Exercise brief ▸
Repeat exactly the lines below that lie between the line with "dispatchers (state_after (register" and the line with "destruct f as [n|l'|]; try done.", counting both of those lines as part of the answer.

Start of Extracted material

(** A class that is not in the fixed table and has an attribute exists
    in the store. *)
Lemma class_exists (w : world) (cls attr : string) (m : meth) :
  is_builtin cls = false -> type_lookup w cls attr = Some m ->
  exists r, classes w !! cls = Some r.
Proof.
  intros Hb Hl. destruct (classes w !! cls) eqn:Hr; [by eauto|].
  exfalso. revert Hl. unfold is_builtin in Hb.
  unfold type_lookup, mro, get_class.
  destruct (builtin_class cls) eqn:Hbc; [done|].
  rewrite Hr. cbn. unfold class_dict, get_class. rewrite Hbc, Hr.
  cbn. by rewrite !lookup_empty.
Qed.

Lemma enabled_dict_rshift (orig : meth) (d : gmap string meth) :
  enabled_dict orig d !! "__rshift__" = Some (MPipeOperator true).
Proof.
  unfold enabled_dict. by rewrite lookup_alter_eq, lookup_insert_eq.
Qed.

Lemma enabled_dict_orig (orig : meth) (d : gmap string meth) :
  enabled_dict orig d !! "__orig_rshift__" = Some orig.
Proof.
  unfold enabled_dict.
  rewrite lookup_alter_ne by done.
  rewrite lookup_insert_ne by done. by rewrite lookup_insert_eq.
Qed.

Lemma enabled_dict_other (orig : meth) (d : gmap string meth) (attr : string) :
  attr ≠ "__rshift__" -> attr ≠ "__orig_rshift__" ->
  enabled_dict orig d !! attr = d !! attr.
Proof.
  intros H1 H2. unfold enabled_dict.
  rewrite lookup_alter_ne by done.
  rewrite lookup_insert_ne by done. by rewrite lookup_insert_ne.
Qed.

(** ** What [make_pipesource] does to the store *)

Lemma make_pipesource_skips (w : world) (cls : string) :
  hasattr w cls "__rshift__" && negb (getattr_pipeoperator w cls) = false ->
  make_pipesource cls w = (Ok tt, w).
Proof. intros H. unfold make_pipesource. by rewrite H. Qed.

Lemma make_pipesource_refused (w : world) (cls : string) :
  hasattr w cls "__rshift__" && negb (getattr_pipeoperator w cls) = true ->
  is_builtin cls = true ->
  make_pipesource cls w = (Raise ImmutableType, w).
Proof.
  intros H Hb. unfold make_pipesource. rewrite H.
  apply andb_true_iff in H as [Hh _]. unfold hasattr in Hh.
  unfold bind, type_getattr.
  destruct (type_lookup w cls "__rshift__"); [|done].
  unfold type_setattr. by rewrite Hb.
Qed.

Lemma make_pipesource_patches (w : world) (cls : string) (orig : meth) :
  type_lookup w cls "__rshift__" = Some orig ->
  getattr_pipeoperator w cls = false ->
  is_builtin cls = false ->
  make_pipesource cls w
  = (Ok tt, rebind cls (enabled_dict orig) w).
Proof.
  intros Hop Hm Hb. unfold make_pipesource, hasattr. rewrite Hop, Hm.
  cbn [andb negb]. unfold bind, type_getattr, type_setattr, set_pipeoperator.
  rewrite Hop, Hb. f_equal.
  unfold rebind, set_classes. cbn. f_equal.
  rewrite !alter_alter_eq. apply alter_ext. by intros [].
Qed.

(** ** The invariant *)




Lemma call_with_plain (w : world) (m : meth) (self other : value)
    (on_wrapper on_wrapper' : traced value) :
  (forall marker, m ≠ MPipeOperator marker) ->
  call_with P on_wrapper w m self other
  = call_with P on_wrapper' w m self other.
Proof. intros Hm. destruct m; try reflexivity. by destruct (Hm pipeoperator). Qed.


(** ** Enablement *)


(** C2.  [make_pipesource] is idempotent: a second call on the class
    changes nothing; the saved original and the installed operator are
    those of the first call, and on a user class with an operator of its
    own the saved original is that operator, not the installed closure. *)
Theorem make_pipesource_idempotent (w : world) (cls : string) (orig : meth) :
  type_lookup w cls "__rshift__" = Some orig ->
  let w1 := state_after (make_pipesource cls) w in
  let w2 := state_after (make_pipesource cls) w1 in
  w2 = w1
  /\ type_lookup w2 cls "__orig_rshift__" = type_lookup w1 cls "__orig_rshift__"
  /\ type_lookup w2 cls "__rshift__" = type_lookup w1 cls "__rshift__"
  /\ (is_builtin cls = false -> getattr_pipeoperator w cls = false ->
      type_lookup w2 cls "__orig_rshift__" = Some orig
      /\ type_lookup w2 cls "__rshift__" = Some (MPipeOperator true)
      /\ outcome (make_pipesource cls) w1 = Ok tt).
Proof.
  intros Horig w1 w2.
  assert (Hsame : w2 = w1).
  { unfold w2, w1, state_after.
    destruct (hasattr w cls "__rshift__" && negb (getattr_pipeoperator w cls))
      eqn:Hgo.
    2: { rewrite (make_pipesource_skips w) by done. cbn [snd].
         by rewrite (make_pipesource_skips w). }
    destruct (is_builtin cls) eqn:Hb.
    { rewrite (make_pipesource_refused w) by done. cbn [snd].
      by rewrite (make_pipesource_refused w). }
    apply andb_true_iff in Hgo as [_ Hm]. apply negb_true_iff in Hm.
    rewrite (make_pipesource_patches w cls orig) by done. cbn [snd].
    destruct (class_exists w cls _ _ Hb Horig) as [r Hr].
    rewrite make_pipesource_skips; [done|].
    unfold getattr_pipeoperator.
    rewrite (rebind_lookup_bound w cls _ "__rshift__" (MPipeOperator true) r Hb Hr)
      by apply enabled_dict_rshift.
    apply andb_false_r. }
  rewrite Hsame. repeat split; try reflexivity.
  - unfold w1, state_after.
    rewrite (make_pipesource_patches w cls orig) by done. cbn [snd].
    destruct (class_exists w cls _ _ H Horig) as [r Hr].
    apply (rebind_lookup_bound w cls _ _ _ r H Hr), enabled_dict_orig.
  - unfold w1, state_after.
    rewrite (make_pipesource_patches w cls orig) by done. cbn [snd].
    destruct (class_exists w cls _ _ H Horig) as [r Hr].
    apply (rebind_lookup_bound w cls _ _ _ r H Hr), enabled_dict_rshift.
  - unfold w1, state_after, outcome.
    rewrite (make_pipesource_patches w cls orig) by done. cbn [snd].
    destruct (class_exists w cls _ _ H Horig) as [r Hr].
    rewrite make_pipesource_skips; [done|].
    unfold getattr_pipeoperator.
    rewrite (rebind_lookup_bound w cls _ "__rshift__" (MPipeOperator true) r H Hr)
      by apply enabled_dict_rshift.
    apply andb_false_r.
Qed.

(** ** Registration and metadata *)

Lemma register_lookup (w : world) (l l' : nat) (cls : string) (impl : nat) :
  dispatchers (state_after (register l cls impl) w) !! l'
  = (if decide (l = l') then set_registry <[cls := impl]> else id)
      <$> dispatchers w !! l'.
Proof.
  unfold state_after, register. cbn. rewrite list_lookup_alter.
  case_decide; subst; [done|]. by destruct (dispatchers w !! l').
Qed.

(** A registration changes neither names nor documentation. *)
Lemma register_metadata (w : world) (l : nat) (cls : string) (impl : nat)
    (f : pyfunc) :
  func_name P (state_after (register l cls impl) w) f = func_name P w f
  /\ func_doc P (state_after (register l cls impl) w) f = func_doc P w f.
Proof.
  destruct f as [n|l'|]; try done.
  unfold func_name, func_doc. rewrite register_lookup.
  destruct (dispatchers w !! l'); [|done].
  cbn. by case_decide.
Qed.

Lemma register_all_metadata (regs : list (nat * string * nat)) (w : world)
    (f : pyfunc) :
  func_name P (register_all regs w) f = func_name P w f
  /\ func_doc P (register_all regs w) f = func_doc P w f.
Proof.
  revert w. induction regs as [|[[l cls] impl] regs IH]; intros w; [done|].
  cbn [register_all]. destruct (IH (state_after (register l cls impl) w)) as [-> ->].
  apply register_metadata.
Qed.

Lemma singledispatch_allocates (w : world) (generic : nat) :
  let l := length (dispatchers w) in
  let w1 := state_after (singledispatch P generic) w in
  singledispatch P generic w = (Ok (FDispatch l), w1)
  /\ classes w1 = classes w
  /\ dispatchers w1 !! l
     = Some {| d_name := fn_name P generic; d_doc := fn_doc P generic;
               d_default := generic; d_registry := ∅ |}.
Proof.
  cbn. repeat split. by rewrite list_lookup_middle.
Qed.

Lemma pipeverb_value (w : world) (f : pyfunc) :
  pipeverb P f w
  = (Ok (FDecorated f (func_name P w f) (func_doc P w f) (func_register f)), w).
Proof. unfold pipeverb, wraps. by destruct (func_register f). Qed.

(** C5.  The verb factory returned by [pipeverb(f)] has the name and the
    documentation of [f]; a dispatch-wrapped function has the
    documentation of its generic implementation, and so has its verb
    factory, before and after any sequence of registrations. *)
Theorem metadata_preserved (w : world) (f : pyfunc) (generic : nat)
    (regs : list (nat * string * nat)) :
  (exists factory,
      outcome (pipeverb P f) w = Ok factory
      /\ func_name P w factory = func_name P w f
      /\ func_doc P w factory = func_doc P w f)
  /\ (exists dispatching factory,
        let w1 := state_after (singledispatch P generic) w in
        outcome (singledispatch P generic) w = Ok dispatching
        /\ outcome (pipeverb P dispatching) w1 = Ok factory
        /\ func_doc P w1 dispatching = fn_doc P generic
        /\ func_doc P (register_all regs w1) dispatching = fn_doc P generic
        /\ func_doc P w1 factory = fn_doc P generic
        /\ func_doc P (register_all regs w1) factory = fn_doc P generic
        /\ func_name P (register_all regs w1) factory = fn_name P generic).
Proof.
  split.
  - eexists. unfold outcome. rewrite pipeverb_value. by cbn.
  - destruct (singledispatch_allocates w generic) as (Hs & _ & Hl).
    eexists _, _. cbv zeta. unfold outcome.
    rewrite Hs, pipeverb_value. cbn [fst].
    assert (Hdoc : func_doc P (state_after (singledispatch P generic) w)
                     (FDispatch (length (dispatchers w))) = fn_doc P generic).
    { unfold func_doc. by rewrite Hl. }
    assert (Hname : func_name P (state_after (singledispatch P generic) w)
                     (FDispatch (length (dispatchers w))) = fn_name P generic).
    { unfold func_name. by rewrite Hl. }
    repeat split; try done.
    + destruct (register_all_metadata regs
                 (state_after (singledispatch P generic) w)
                 (FDispatch (length (dispatchers w)))) as [_ ->]. done.
Qed.

(** C6.  For every function [f] with a [register] capability, the verb
    factory [pipeverb(f)] exposes the same capability; a registration
    through the factory and one through [f] leave the same store, and
    decorating before or after the registration gives verb factories
    with the same outcome for every piped subject. *)
Theorem register_reexposed (w : world) (f factory : pyfunc) (l : nat)
    (cls : string) (impl : nat) :
  func_register f = Some l ->
  outcome (pipeverb P f) w = Ok factory ->
  func_register factory = func_register f
  /\ call_register factory cls impl w = call_register f cls impl w
  /\ call_register f cls impl w = register l cls impl w
  /\ (let w' := state_after (call_register f cls impl) w in
      outcome (pipeverb P f) w' = Ok factory
      /\ forall factory' subject args kwargs,
          outcome (pipeverb P f) w' = Ok factory' ->
          pipe P (state_after (call_register factory cls impl) w)
               subject factory args kwargs
          = pipe P w' subject factory' args kwargs).
Proof.
  intros Hreg. unfold outcome. rewrite pipeverb_value. cbn [fst].
  intros [= <-].
  assert (Hcap : func_register
                   (FDecorated f (func_name P w f) (func_doc P w f)
                      (func_register f)) = func_register f) by done.
  assert (Hcall : forall w0,
            call_register (FDecorated f (func_name P w f) (func_doc P w f)
                             (func_register f)) cls impl w0
            = call_register f cls impl w0).
  { intros w0. unfold call_register. by rewrite Hcap. }
  assert (Hafter : (pipeverb P f (state_after (call_register f cls impl) w)).1
                   = Ok (FDecorated f (func_name P w f) (func_doc P w f)
                           (func_register f))).
  { rewrite pipeverb_value. cbn [fst]. unfold call_register. rewrite Hreg.
    by destruct (register_metadata w l cls impl f) as [-> ->]. }
  repeat split; try done.
  - unfold call_register. by rewrite Hreg.
  - intros factory' subject args kwargs. rewrite Hafter. intros [= <-].
    unfold state_after. by rewrite Hcall.
Qed.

End of Extracted material

The completed task ▸
  dispatchers (state_after (register l cls impl) w) !! l'
  = (if decide (l = l') then set_registry <[cls := impl]> else id)
      <$> dispatchers w !! l'.
Proof.
  unfold state_after, register. cbn. rewrite list_lookup_alter.
  case_decide; subst; [done|]. by destruct (dispatchers w !! l').
Qed.

(** A registration changes neither names nor documentation. *)
Lemma register_metadata (w : world) (l : nat) (cls : string) (impl : nat)
    (f : pyfunc) :
  func_name P (state_after (register l cls impl) w) f = func_name P w f
  /\ func_doc P (state_after (register l cls impl) w) f = func_doc P w f.
Proof.
  destruct f as [n|l'|]; try done.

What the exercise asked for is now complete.